Segment Start: EXTRACTED MATERIAL

(* ===== verification/SmallZlib.v ===== *)
(** * A small compressor that keeps the laws

    An instance of [ZlibApi] with its [ZlibLaws], for runs of the code above zlib: an
    octet is written as 1 and itself, a flush leaves a 0, the end of a stream is 2.
    deflate() holds back what does not fit; inflate() keeps half a pair in mind. *)

From S2P Require Import Prelude Effects Zlib ZlibLaws.

Module SmallZlib.
Import Params Zlib ZlibLaws.

(** ** The format *)

Definition enc (d : list byte) : list byte := flat_map (fun b => [x01; b]) d.

(** [half]: a 1 was read. *)
Fixpoint dec (half : bool) (c : list byte) : list byte :=
  match c with
  | [] => []
  | b :: c =>
      if half then b :: dec false c
      else match b with x00 => dec false c | x01 => dec true c | _ => [] end
  end.

(** What follows the end of a stream. *)
Fixpoint scan (half : bool) (c : list byte) : option (list byte) :=
  match c with
  | [] => None
  | b :: c =>
      if half then scan false c
      else match b with x00 => scan false c | x01 => scan true c | x02 => Some c | _ => None end
  end.

(** After [x] one has [d] and is in state [half]. *)
Definition leads (from : bool) (x d : list byte) (half : bool) : Prop :=
  forall y, dec from (x ++ y) = d ++ dec half y /\ scan from (x ++ y) = scan half y.

Lemma leads_nil h : leads h [] [] h.
Proof. done. Qed.

Lemma leads_app h1 h2 h3 x y d e : leads h1 x d h2 -> leads h2 y e h3 -> leads h1 (x ++ y) (d ++ e) h3.
Proof.
  intros H1 H2 z. rewrite <- !app_assoc. destruct (H1 (y ++ z)) as [-> ->]. by destruct (H2 z) as [-> ->].
Qed.

Lemma leads_enc d : leads false (enc d) d false.
Proof.
  induction d as [|b d IH]; [apply leads_nil|]. change (enc (b :: d)) with ([x01; b] ++ enc d).
  change (b :: d) with ([b] ++ d). by eapply leads_app.
Qed.

Lemma leads_flush : leads false [x00] [] false.
Proof. done. Qed.

Lemma leads_end x d : leads false x d false -> dec false (x ++ [x02]) = d /\ scan false (x ++ [x02]) = Some [].
Proof. intros H. destruct (H [x02]) as [-> ->]. by rewrite app_nil_r. Qed.

Lemma dec_grows h x y : dec h x `prefix_of` dec h (x ++ y).
Proof.
  revert h. induction x as [|b x IH]; intros h; [apply prefix_nil|]. cbn [dec app].
  destruct h; [by apply prefix_cons|]. destruct b; try apply prefix_nil; apply IH.
Qed.

(** ** The calls *)

Inductive stream := Deflating (pending : list byte) (finishing : bool) | Inflating (half ended : bool).

Definition is_nil {A} (l : list A) : bool := match l with [] => true | _ => false end.
(* ===== verification/AppenderTheorems.v ===== *)
(** * Compressed responses

    Theorems about the body appenders of [BodyAppender] over any zlib that keeps
    [ZlibLaws]: the body that reaches the client, taken out of its chunks if there are
    any, is one stream that holds the data appended, and the header says so. *)

From S2P Require Import Prelude Effects Coordinator HttpFields HttpHeaders HttpResponse ResponseBuilders UserOutput.
From S2P Require Import ChunkedOutput Zlib ZlibLaws ZlibTheory SmallZlib BodyAppender.

Module AppenderTheorems.
Import Params Effects HttpField Zlib ZlibLaws ZlibTheory Buffers BodyAppender.
Import Response(sent_t, http_response_header_t, size).

Section Theorems.
Context {Zl : ZlibApi} {ZL : ZlibLaws Zl}.

(** ** Transformers of any format *)

(** The octets [c] are what a transformer with parameters [p] makes of [d]. *)
Definition holds (p : params_t) (c d : list byte) : Prop :=
  if decide (m_format p = identity) then c = d
  else is_stream (m_format p) (m_window_bits p) c /\ decoded (m_format p) c = d.

(** The transformer has read [i]; [given] was taken out. *)
Definition transforming (p : params_t) (i given : list byte) (z : zlib_t) : Prop :=
  m_params z = p /\ m_operation_is_complete z = false /\
  if decide (m_format p = identity)
  then given ++ m_out_buffer z = i /\ m_write_pos z = Z.of_nat (length (m_out_buffer z))
  else compressing Free i given z.

Lemma transforming_active p i given z : transforming p i given z -> m_format p <> identity -> active z.
Proof. intros (<- & Hc & _) Hf. by split. Qed.

Lemma identity_giveaway z :
  m_write_pos z = Z.of_nat (length (m_out_buffer z)) -> giveaway_output z = Ret (m_out_buffer z) (with_buffer [] 0 z).
Proof.
  intros Hp. unfold giveaway_output, bind, gets, upd, ret, resize. cbn [id]. rewrite Hp, Nat2Z.id, firstn_all, Nat.sub_diag.
  by rewrite app_nil_r.
Qed.

Lemma is_identity_true z : m_format (m_params z) = identity -> is_identity z = true.
Proof. intros H. unfold is_identity. by rewrite bool_decide_true. Qed.

Lemma transforming_start p :
  narrow p -> m_operation p = compress -> exists z, construct p = Ok z /\ transforming p [] [] z.
Proof.
  intros Hn Hop. unfold transforming. destruct (decide (m_format p = identity)) as [Ef|Hf].
  - eexists. split; [unfold construct; by rewrite is_identity_true|]. done.
  - destruct (construct_compressing p Hn Hop Hf) as (z & Ez & Ep & [_ Ha] & Hc). exists z. by split_and!.
Qed.

Lemma transforming_write p i given d z :
  transforming p i given z -> uint (Z.of_nat (length d)) ->
  exists n z', (forall rounds, (n <= rounds)%nat -> write rounds d z = Ret tt z') /\ transforming p (i ++ d) given z'.
Proof.
  intros Ht Hd. pose proof Ht as (Ep & Hc & H). destruct (decide (m_format p = identity)) as [Ef|Hf].
  - destruct H as [<- Hp]. exists 0%nat. eexists. split.
    + intros rounds _. unfold write, bind at 1. rewrite not_completed_run by done. unfold bind, gets, upd. cbn [id].
      rewrite is_identity_true by (by rewrite Ep). reflexivity.
    + unfold transforming. rewrite decide_True by done. simpl. by rewrite app_assoc.
  - pose proof (transforming_active _ _ _ _ Ht Hf) as Ha.
    destruct (compress_zop (op_write d) i given z H Ha Hd) as (n & out & z' & Hrun & Hso & Hcomp & _).
    exists n, z'. cbn [apply_zop op_data] in *. destruct Hso as [Ep' Ec'].
    assert (Hout : forall rounds, (n <= rounds)%nat -> write rounds d z = Ret tt z' /\ out = []).
    { intros rounds Hr. specialize (Hrun rounds Hr). unfold bind in Hrun.
      destruct (write rounds d z) as [[] c| | | | |]; [|done..]. by injection Hrun as <- ->. }
    split; [intros; by apply Hout|]. destruct (Hout n (le_n _)) as [_ ->]. rewrite app_nil_r in Hcomp.
    unfold transforming. rewrite decide_False by done. split_and!; congruence.
Qed.

(** [flush] and [giveaway_output] in a row. *)
Lemma transforming_emit p i given z :
  transforming p i given z ->
  exists n z1 out z2, (forall rounds, (n <= rounds)%nat -> flush rounds z = Ret tt z1) /\
    giveaway_output z1 = Ret out z2 /\ transforming p i (given ++ out) z2.
Proof.
  intros Ht. pose proof Ht as (Ep & Hc & H). unfold transforming. destruct (decide (m_format p = identity)) as [Ef|Hf].
  - destruct H as [<- Hp]. exists 0%nat, z, (m_out_buffer z), (with_buffer [] 0 z). split_and!; try done.
    + intros rounds _. unfold flush, bind at 1. rewrite not_completed_run by done. unfold bind, gets, ret. cbn [id].
      by rewrite is_identity_true by (by rewrite Ep).
    + by apply identity_giveaway.
    + by rewrite app_nil_r.
  - pose proof (transforming_active _ _ _ _ Ht Hf) as Ha.
    destruct (compress_call i given Z_SYNC_FLUSH [] z H) as (n & z1 & Hrun & Hso & (Hc1 & _)); try done; [apply flushes_all|].
    rewrite app_nil_r in Hc1. destruct Hso as [Ep1 Ec1]. destruct (giveaway_run z1 (c_fits _ _ _ _ Hc1)) as [E _].
    exists n, z1, (written z1), (with_buffer [] 0 z1). split_and!; try done.
    + intros rounds Hr. by rewrite flush_active, Hrun.
    + simpl. congruence.
    + simpl. congruence.
    + by apply giveaway_compressing.
Qed.

(** [complete] and [giveaway_output] in a row. *)
Lemma transforming_finish p i given z :
  transforming p i given z ->
  exists n z1 out z2, (forall rounds, (n <= rounds)%nat -> complete rounds z = Ret tt z1) /\
    giveaway_output z1 = Ret out z2 /\ is_completed z2 = true /\ holds p (given ++ out) i.
Proof.
  intros Ht. pose proof Ht as (Ep & Hc & H). unfold holds. destruct (decide (m_format p = identity)) as [Ef|Hf].
  - destruct H as [<- Hp]. exists 0%nat, (completed z), (m_out_buffer z), (with_buffer [] 0 (completed z)). split_and!; try done.
    + intros rounds _. unfold complete, bind at 1. rewrite not_completed_run by done. unfold bind at 1, gets. cbn [id].
      by rewrite is_identity_true by (by rewrite Ep).
    + by apply (identity_giveaway (completed z)).
  - pose proof (transforming_active _ _ _ _ Ht Hf) as Ha.
    destruct (complete_compressing _ _ _ H Ha) as (n & z1 & Hrun & Hcomp & Hfit & Hst & Hdec).
    destruct (giveaway_run z1 Hfit) as [E _]. exists n, z1, (written z1), (with_buffer [] 0 z1). rewrite Ep in *.
    by split_and!.
Qed.

(** ** Calls of an appender *)

Lemma transformator_run {B A} (m : M zlib_t A) z (b : B) sent x z' :
  m z = Ret x z' -> transformator m (mk_appender (Some z) b sent) = Ret x (mk_appender (Some z') b sent).
Proof. intros E. unfold transformator. cbn [m_ztransformator]. by rewrite E. Qed.
Lemma step_weight w w' : step w w' -> (weight w' < weight w)%nat.
Proof.
  intros H. step_cases H; try (apply finish_weight; by rewrite Hm).
  - unfold weight, to_create, alive. cbn. rewrite Hm, List.filter_app, !length_app. cbn. lia.
  - unfold weight, to_create, alive. cbn. rewrite Hm. cbn. lia.
  - unfold weight, to_create, alive. cbn. rewrite Hm. destruct p; cbn; lia.
  - unfold weight, to_create, alive. cbn. rewrite Hm. cbn. lia.
  - unfold weight, to_create, alive. cbn -[stop]. destruct (stop_keeps w) as (_ & -> & -> & -> & _ & -> & ->). rewrite Hm. cbn. lia.
  - unfold weight, to_create, alive. cbn. rewrite Hm, length_app. cbn. lia.
  - unfold weight, to_create, alive. cbn -[stop]. destruct (stop_keeps w) as (_ & -> & -> & -> & _ & -> & ->). rewrite Hm. cbn. lia.
  - unfold weight, to_create, alive. cbn -[stop].
    destruct (stop_keeps (set_queue (queue w ++ [run_close]) w)) as (_ & -> & -> & -> & _ & -> & ->).
    cbn. rewrite Hm, length_app. cbn. lia.
  - pose proof (finish_weight (throws w) (set_started false w)) as H. cbn in H. rewrite Hm in H. exact (H eq_refl).
  - unfold weight, to_create, alive. destruct (handle_keeps h (set_queue q w)) as (-> & -> & -> & -> & _ & -> & ->).
    cbn. rewrite Hq. cbn. lia.
  - unfold weight, to_create, alive.
    destruct (run_shutdown_keeps (set_shutdowns (shutdowns w) k w)) as (-> & -> & -> & _ & -> & -> & [[-> _]|[-> _]]);
      cbn; rewrite Hk; destruct (main w); cbn; lia.
  - unfold weight, to_create, alive. cbn. rewrite length_insert. pose proof (filter_id_insert _ _ Hlook). lia.
  - unfold weight, to_create, alive. cbn. rewrite Hw, length_app. cbn. lia.
  - unfold weight, to_create, alive. cbn. rewrite Hk. lia.
Qed.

Segment End: EXTRACTED MATERIAL

- **HOW TO COMPLETE THIS TASK**
Please reproduce, exactly as they appear above, the lines from the line containing "gets. cbn [id]." up to and including the line containing "- unfold weight, to_create, alive. cbn. rewrite Hm. destruct".

- **COMPLETED EXERCISE**
    + intros rounds _. unfold complete, bind at 1. rewrite not_completed_run by done. unfold bind at 1, gets. cbn [id].
      by rewrite is_identity_true by (by rewrite Ep).
    + by apply (identity_giveaway (completed z)).
  - pose proof (transforming_active _ _ _ _ Ht Hf) as Ha.
    destruct (complete_compressing _ _ _ H Ha) as (n & z1 & Hrun & Hcomp & Hfit & Hst & Hdec).
    destruct (giveaway_run z1 Hfit) as [E _]. exists n, z1, (written z1), (with_buffer [] 0 z1). rewrite Ep in *.
    by split_and!.
Qed.

(** ** Calls of an appender *)

Lemma transformator_run {B A} (m : M zlib_t A) z (b : B) sent x z' :
  m z = Ret x z' -> transformator m (mk_appender (Some z) b sent) = Ret x (mk_appender (Some z') b sent).
Proof. intros E. unfold transformator. cbn [m_ztransformator]. by rewrite E. Qed.
Lemma step_weight w w' : step w w' -> (weight w' < weight w)%nat.
Proof.
  intros H. step_cases H; try (apply finish_weight; by rewrite Hm).
  - unfold weight, to_create, alive. cbn. rewrite Hm, List.filter_app, !length_app. cbn. lia.
  - unfold weight, to_create, alive. cbn. rewrite Hm. cbn. lia.
  - unfold weight, to_create, alive. cbn. rewrite Hm. destruct p; cbn; lia.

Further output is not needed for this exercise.